◆ Stored items from a collection
= Beginning of Section =
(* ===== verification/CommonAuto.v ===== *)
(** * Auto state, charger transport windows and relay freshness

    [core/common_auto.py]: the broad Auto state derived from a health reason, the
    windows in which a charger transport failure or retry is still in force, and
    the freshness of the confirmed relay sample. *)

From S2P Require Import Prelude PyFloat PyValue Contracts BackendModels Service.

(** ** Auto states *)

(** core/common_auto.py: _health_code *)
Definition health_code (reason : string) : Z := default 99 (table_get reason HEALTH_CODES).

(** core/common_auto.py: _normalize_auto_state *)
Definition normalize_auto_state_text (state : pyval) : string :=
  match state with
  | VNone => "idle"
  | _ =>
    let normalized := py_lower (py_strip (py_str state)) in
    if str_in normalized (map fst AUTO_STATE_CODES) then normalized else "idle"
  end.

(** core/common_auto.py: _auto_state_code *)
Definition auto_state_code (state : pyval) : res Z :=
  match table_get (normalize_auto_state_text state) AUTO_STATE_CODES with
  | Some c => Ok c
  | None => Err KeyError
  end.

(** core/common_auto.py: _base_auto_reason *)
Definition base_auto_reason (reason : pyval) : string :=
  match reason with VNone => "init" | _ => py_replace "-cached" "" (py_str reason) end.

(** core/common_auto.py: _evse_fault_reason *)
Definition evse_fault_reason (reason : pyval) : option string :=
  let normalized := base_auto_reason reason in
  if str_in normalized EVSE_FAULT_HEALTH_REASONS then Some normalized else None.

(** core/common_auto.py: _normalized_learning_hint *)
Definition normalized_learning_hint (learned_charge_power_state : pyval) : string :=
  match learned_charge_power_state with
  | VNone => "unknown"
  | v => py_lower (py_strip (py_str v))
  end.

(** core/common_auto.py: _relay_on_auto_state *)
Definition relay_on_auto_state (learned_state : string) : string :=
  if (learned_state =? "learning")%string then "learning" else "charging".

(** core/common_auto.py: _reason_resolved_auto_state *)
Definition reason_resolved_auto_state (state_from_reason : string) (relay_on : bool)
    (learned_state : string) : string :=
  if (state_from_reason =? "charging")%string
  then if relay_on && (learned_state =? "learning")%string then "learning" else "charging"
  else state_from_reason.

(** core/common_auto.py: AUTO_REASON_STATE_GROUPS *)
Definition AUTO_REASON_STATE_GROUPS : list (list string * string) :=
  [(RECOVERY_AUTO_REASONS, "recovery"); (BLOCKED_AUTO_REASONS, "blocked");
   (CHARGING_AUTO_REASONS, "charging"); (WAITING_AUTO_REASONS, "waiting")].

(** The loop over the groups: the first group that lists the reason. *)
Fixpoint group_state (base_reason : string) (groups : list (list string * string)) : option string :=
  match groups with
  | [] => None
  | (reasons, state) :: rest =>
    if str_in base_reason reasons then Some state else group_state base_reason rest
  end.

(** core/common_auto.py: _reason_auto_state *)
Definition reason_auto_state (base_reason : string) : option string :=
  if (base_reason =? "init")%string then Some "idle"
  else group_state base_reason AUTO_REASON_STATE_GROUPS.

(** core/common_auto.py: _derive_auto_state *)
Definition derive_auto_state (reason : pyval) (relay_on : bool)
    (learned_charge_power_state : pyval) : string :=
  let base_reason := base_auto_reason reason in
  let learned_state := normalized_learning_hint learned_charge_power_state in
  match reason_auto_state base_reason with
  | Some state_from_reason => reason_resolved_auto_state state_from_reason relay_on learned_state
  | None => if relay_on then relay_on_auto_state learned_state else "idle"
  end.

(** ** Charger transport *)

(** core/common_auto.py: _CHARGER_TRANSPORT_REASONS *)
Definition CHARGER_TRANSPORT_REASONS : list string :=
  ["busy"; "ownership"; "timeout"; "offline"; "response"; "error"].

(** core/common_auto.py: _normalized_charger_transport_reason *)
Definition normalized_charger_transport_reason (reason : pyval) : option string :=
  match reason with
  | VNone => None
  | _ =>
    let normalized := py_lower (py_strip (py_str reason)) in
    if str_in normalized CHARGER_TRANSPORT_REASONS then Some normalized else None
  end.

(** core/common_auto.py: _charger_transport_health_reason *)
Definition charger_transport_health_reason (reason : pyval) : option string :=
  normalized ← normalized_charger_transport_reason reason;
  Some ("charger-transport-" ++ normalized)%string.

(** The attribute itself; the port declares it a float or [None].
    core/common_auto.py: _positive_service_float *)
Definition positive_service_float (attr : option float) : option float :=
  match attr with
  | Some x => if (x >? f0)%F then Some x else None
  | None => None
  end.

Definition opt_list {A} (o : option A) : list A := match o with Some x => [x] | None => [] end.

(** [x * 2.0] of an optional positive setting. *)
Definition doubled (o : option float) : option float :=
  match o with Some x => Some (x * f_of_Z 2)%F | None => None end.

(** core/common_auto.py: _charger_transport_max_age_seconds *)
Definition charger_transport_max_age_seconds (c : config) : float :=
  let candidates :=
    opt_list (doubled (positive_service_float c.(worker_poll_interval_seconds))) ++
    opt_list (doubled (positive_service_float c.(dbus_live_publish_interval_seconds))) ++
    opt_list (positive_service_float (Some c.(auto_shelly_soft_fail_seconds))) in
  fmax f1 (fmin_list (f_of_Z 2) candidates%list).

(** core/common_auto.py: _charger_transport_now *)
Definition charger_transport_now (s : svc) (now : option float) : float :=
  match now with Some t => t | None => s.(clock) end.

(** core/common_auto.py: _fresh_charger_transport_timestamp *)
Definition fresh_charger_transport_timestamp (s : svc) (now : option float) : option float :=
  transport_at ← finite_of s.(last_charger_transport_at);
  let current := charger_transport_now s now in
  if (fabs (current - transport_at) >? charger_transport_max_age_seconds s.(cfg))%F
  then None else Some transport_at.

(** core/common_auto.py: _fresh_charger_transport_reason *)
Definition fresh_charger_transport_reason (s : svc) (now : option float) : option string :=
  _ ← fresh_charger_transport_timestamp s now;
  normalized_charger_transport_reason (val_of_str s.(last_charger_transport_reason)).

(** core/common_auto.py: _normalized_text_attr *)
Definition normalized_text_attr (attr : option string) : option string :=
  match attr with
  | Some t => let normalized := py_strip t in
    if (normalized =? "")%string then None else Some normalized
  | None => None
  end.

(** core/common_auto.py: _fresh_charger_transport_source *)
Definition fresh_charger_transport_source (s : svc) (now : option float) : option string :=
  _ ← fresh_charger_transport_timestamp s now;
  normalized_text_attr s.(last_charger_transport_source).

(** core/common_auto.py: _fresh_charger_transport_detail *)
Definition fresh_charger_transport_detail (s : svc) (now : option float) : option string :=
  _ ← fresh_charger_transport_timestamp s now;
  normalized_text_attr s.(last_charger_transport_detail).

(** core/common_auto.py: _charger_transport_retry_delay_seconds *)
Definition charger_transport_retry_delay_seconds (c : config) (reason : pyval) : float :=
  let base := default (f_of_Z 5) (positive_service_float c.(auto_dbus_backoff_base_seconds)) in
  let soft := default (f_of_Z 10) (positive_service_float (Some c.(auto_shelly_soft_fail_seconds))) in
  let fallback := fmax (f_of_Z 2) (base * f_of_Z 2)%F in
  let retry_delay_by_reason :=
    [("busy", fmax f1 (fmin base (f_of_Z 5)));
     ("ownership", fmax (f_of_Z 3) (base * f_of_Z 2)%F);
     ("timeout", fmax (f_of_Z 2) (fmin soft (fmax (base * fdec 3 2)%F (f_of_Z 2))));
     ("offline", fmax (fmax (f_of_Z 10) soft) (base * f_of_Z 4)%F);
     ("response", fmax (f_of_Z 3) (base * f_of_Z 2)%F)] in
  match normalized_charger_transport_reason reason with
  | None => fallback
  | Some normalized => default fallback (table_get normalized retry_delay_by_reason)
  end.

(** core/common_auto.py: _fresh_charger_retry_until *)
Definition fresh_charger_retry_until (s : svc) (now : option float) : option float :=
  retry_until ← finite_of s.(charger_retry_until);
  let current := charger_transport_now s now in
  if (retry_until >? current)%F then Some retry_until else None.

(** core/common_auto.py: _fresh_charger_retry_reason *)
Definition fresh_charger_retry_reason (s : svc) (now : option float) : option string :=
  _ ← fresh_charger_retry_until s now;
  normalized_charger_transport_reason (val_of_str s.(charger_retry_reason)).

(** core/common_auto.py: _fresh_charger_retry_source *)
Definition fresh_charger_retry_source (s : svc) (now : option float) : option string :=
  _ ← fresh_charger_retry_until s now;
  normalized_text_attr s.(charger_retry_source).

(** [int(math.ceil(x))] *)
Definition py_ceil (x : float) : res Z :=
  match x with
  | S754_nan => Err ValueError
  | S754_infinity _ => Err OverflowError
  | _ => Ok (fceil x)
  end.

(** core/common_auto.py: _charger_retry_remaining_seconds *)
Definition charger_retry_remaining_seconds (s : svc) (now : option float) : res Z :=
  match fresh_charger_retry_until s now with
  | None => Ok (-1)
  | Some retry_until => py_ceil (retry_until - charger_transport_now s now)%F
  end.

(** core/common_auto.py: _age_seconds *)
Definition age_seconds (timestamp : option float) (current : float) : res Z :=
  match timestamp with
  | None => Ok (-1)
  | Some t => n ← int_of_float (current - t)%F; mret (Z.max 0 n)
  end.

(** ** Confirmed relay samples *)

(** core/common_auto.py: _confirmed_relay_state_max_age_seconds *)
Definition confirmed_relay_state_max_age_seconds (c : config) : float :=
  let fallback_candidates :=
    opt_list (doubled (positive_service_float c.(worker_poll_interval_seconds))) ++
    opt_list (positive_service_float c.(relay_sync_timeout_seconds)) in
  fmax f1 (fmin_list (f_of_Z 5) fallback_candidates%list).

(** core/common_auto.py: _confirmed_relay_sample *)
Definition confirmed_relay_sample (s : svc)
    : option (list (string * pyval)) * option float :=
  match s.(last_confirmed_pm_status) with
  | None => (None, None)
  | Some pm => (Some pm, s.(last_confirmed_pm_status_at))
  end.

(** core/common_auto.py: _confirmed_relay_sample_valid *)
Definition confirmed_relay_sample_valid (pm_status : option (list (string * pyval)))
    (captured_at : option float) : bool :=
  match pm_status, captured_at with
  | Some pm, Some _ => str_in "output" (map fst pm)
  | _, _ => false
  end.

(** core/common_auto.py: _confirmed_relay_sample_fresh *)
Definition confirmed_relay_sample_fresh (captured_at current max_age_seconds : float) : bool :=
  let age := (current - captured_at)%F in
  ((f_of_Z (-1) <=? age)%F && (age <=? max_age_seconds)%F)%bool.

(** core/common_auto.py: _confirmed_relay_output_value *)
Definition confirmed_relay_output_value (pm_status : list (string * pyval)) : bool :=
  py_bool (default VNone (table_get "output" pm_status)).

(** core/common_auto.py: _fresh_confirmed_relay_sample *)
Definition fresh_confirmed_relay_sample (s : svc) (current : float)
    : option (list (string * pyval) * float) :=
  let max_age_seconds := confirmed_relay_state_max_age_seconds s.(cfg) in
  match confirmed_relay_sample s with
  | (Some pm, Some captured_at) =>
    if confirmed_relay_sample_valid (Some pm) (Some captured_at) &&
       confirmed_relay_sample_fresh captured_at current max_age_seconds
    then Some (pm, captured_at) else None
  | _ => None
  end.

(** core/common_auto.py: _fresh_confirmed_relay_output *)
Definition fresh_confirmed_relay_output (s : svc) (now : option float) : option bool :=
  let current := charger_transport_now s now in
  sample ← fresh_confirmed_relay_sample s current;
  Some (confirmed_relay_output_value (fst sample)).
= End of Section =
◆ Exercise prompt
Give the exact lines, and only those, from the line containing "(** core/common_auto.py: _CHARGER_TRANSPORT_REASONS" through the line containing "Definition normalized_charger_transport_reason (reason" in the entries above.

◆ Task answer
(** core/common_auto.py: _CHARGER_TRANSPORT_REASONS *)
Definition CHARGER_TRANSPORT_REASONS : list string :=
  ["busy"; "ownership"; "timeout"; "offline"; "response"; "error"].

(** core/common_auto.py: _normalized_charger_transport_reason *)
Definition normalized_charger_transport_reason (reason : pyval) : option string :=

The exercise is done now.